As a professional salesperson or perhaps a sales manager you want to know the score. It’s something built into us and part of what makes a salesperson great. I tell people I used to love to mow grass when I was young—absolutely loved it. The reason: I could push that mower 12 feet and turn around and see accomplishment.
As salespeople, we need that feedback. With that in mind, let’s look at a few KPI’s (Key Performance Indicators) every salesperson and manager should be monitoring.
Number of new calls
I’ve said it before and I’ll say it again; if you don’t prospect you’ll have no one to close. The number of new calls is one of, if not the single most important factors in success. How many are you making weekly or monthly? Whatever it is there is a good chance you could make more. But, however many it is—keep up with it. Measure it and try to constantly improve.
Outbound phone calls
I realize not every industry uses the phone to sell, but I like to track outbound phone calls for prospects, new customers, current customers and potential referrals. How much are you talking to the people who can and do buy from you? There’s no excuse not to be able to make multiple calls a day: before you start your sales day, between calls, right before lunch, right after lunch and right before you leave. Make it a habit and measure how many touches you are making by phone.
The goal of all those new calls is to get to presentations. How many are you making? Again, you can manage what you can measure. Know this number, track it weekly and monthly. You should know today how many you made last month and your goal should simply be to make at least one more.
How many of those presentations were successful? How many lead to new business? This is your closing percentage—the number you live and die by. The more calls you make the more sales you make, but if you can increase your closing percentage you can increase your paycheck!
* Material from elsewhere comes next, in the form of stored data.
(** * Design-pattern demos: a shallow embedding and its properties

    The repository is a set of stand-alone JavaScript scripts, one per
    design pattern.  Each script declares a few classes and then drives
    them.  This development embeds the classes the properties below talk
    about, one Rocq module per script, and proves the properties.

    Modelling conventions, shared by all modules:
    - the numbers the scripts compute and compare with (balances, amounts,
      cash reserves) are binary64 doubles ([float]): [+], [-], [<=] and [>]
      are the IEEE operations, with their rounding, infinities and [NaN];
    - the facade and the discount examples are stated under exact
      arithmetic, over the rationals ([Q]);
    - an object reference is a location ([loc]); objects that are mutated
      or compared by identity live in a heap ([gmap loc _]);
    - a method that can [throw] returns a [result]; the state reached
      when the exception leaves the method is returned next to it;
    - [console.log] emits an event carrying the line; a run returns the
      events it emitted, in order. *)

From Stdlib Require Import QArith Lqa Ascii String Floats.
From stdpp Require Import gmap strings list fin_maps.

Local Open Scope string_scope.
Local Open Scope list_scope.

(** ** Shared definitions *)

Abbreviation loc := positive.

(** The outcome of a call: a normal return, or [throw new Error(message)]. *)
Inductive result (A : Type) : Type :=
| Return (a : A)
| Throw (message : string).
Arguments Return {A} a.
Arguments Throw {A} message.

Definition result_bind {A B} (f : A -> result B) (r : result A) : result B :=
  match r with
  | Return a => f a
  | Throw message => Throw message
  end.

#[global] Instance result_mret : MRet result := @Return.
#[global] Instance result_mbind : MBind result := @result_bind.

Definition throws {A} (r : result A) : bool :=
  match r with Return _ => false | Throw _ => true end.

(** JavaScript values that the scripts store in fields or return. *)
Inductive value : Type :=
| VUndefined
| VNumber (q : Q)
| VString (s : string)
| VBoolean (b : bool)
| VRef (l : loc).

(** [a <= b] and [a > b] on doubles; both are false when an operand is
    [NaN]. *)
Definition leb (a b : float) : bool := PrimFloat.leb a b.
Definition gtb (a b : float) : bool := PrimFloat.ltb b a.
Arguments leb : simpl never.
Arguments gtb : simpl never.

(** The integer a finite double stands for, in units of [2 ^ ez]. *)
Definition aligned (s : bool) (m : positive) (e ez : Z) : Z :=
  cond_Zopp s (Zpos (fst (shl_align m e ez))).

(** Truthiness, as [if (v)] and [!v] see it. *)
Definition truthy (v : value) : bool :=
  match v with
  | VUndefined => false
  | VNumber q => negb (Qeq_bool q 0)
  | VString s => negb (String.eqb s "")
  | VBoolean b => b
  | VRef _ => true
  end.

(** A template literal is the sequence of its text and of the values it
    interpolates; a console line is one such sequence. *)
Inductive piece : Type :=
| Str (s : string)
| Val (v : value)
| Num (x : float).

(** What a run leaves behind: the lines printed and, where a property
    needs to tell who was called, the method invocations. *)
Inductive event : Type :=
| Logged (line : list piece)
| Invoke (receiver : loc) (method : string) (argument : value).

(** A method body over a mutable state [S]: it returns or throws, leaves a
    state behind in both cases, and emits events on the way. *)
Definition M (S A : Type) : Type := S -> result A * S * list event.

Definition ret {S A} (a : A) : M S A := fun s => (Return a, s, []).

Definition bind {S A B} (f : A -> M S B) (m : M S A) : M S B :=
  fun s =>
    match m s with
    | (Return a, s1, out1) =>
        match f a s1 with
        | (r, s2, out2) => (r, s2, out1 ++ out2)
        end
    | (Throw e, s1, out1) => (Throw e, s1, out1)
    end.

#[global] Instance M_ret {S} : MRet (M S) := @ret S.
#[global] Instance M_bind {S} : MBind (M S) := @bind S.

Definition num (q : Q) : piece := Val (VNumber q).

Definition throw {S A} (message : string) : M S A :=
  fun s => (Throw message, s, []).
Definition getState {S} : M S S := fun s => (Return s, s, []).
Definition putState {S} (s : S) : M S unit := fun _ => (Return tt, s, []).
Definition emit {S} (e : event) : M S unit := fun s => (Return tt, s, [e]).
Definition console_log {S} (line : list piece) : M S unit :=
  emit (Logged line).

(** Projections of a finished run. *)
Definition outcome {S A} (r : result A * S * list event) : result A := r.1.1.
Definition final {S A} (r : result A * S * list event) : S := r.1.2.
Definition events {S A} (r : result A * S * list event) : list event := r.2.

(** [array.forEach(callback)] for a callback that leaves the array alone. *)
Fixpoint forEach {S A} (callback : A -> M S unit) (array : list A) : M S unit :=
  match array with
  | [] => mret tt
  | x :: rest => callback x ;; forEach callback rest
  end.

(** ** Prototype pattern: [Shape], [Rectangle], [Circle] *)

Module Prototype.

Inductive class : Type := Shape | Rectangle | Circle.

(** An object is its class and its own properties; JavaScript objects are
    open, so the properties are a map from names to values. *)
Record object : Type := Object { class_of : class; fields : gmap string value }.

(** [o.f]: reading a property that is absent yields [undefined]. *)
Definition get (o : object) (f : string) : value :=
  default VUndefined (fields o !! f).

(** [o.f = v] on the object itself. *)
Definition set (o : object) (f : string) (v : value) : object :=
  Object (class_of o) (<[f := v]> (fields o)).

(** [new C(...)] allocates the object at a location not yet in use. *)
Definition alloc (o : object) (h : gmap loc object) : loc * gmap loc object :=
  let l := fresh (dom h) in (l, <[l := o]> h).

(** [constructor(width, height)] of [Rectangle], run on an empty [this]. *)
Definition Rectangle_constructor (width height : value) : object :=
  set (set (set (Object Rectangle ∅) "width" width) "height" height)
      "type" (VString "Rectangle").

(** [constructor(radius)] of [Circle]. *)
Definition Circle_constructor (radius : value) : object :=
  set (set (Object Circle ∅) "radius" radius) "type" (VString "Circle").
How many dollars are you generating for the company? Again, I’ve said this before: not all sales are good sales. Profitable sales are good sales. Know what you’re bringing in for your organization—just trading dollars for dollars is a waste of everyone’s time.
There you have five KPI’s I track. Note you don’t see sales dollars on there. Too many times people get caught up with sales dollars at the expense of gross profit. Don’t. If a sale is not worth having, let someone else have it. Focus on the good things: meeting new people, sharing your story and making them profitable customers.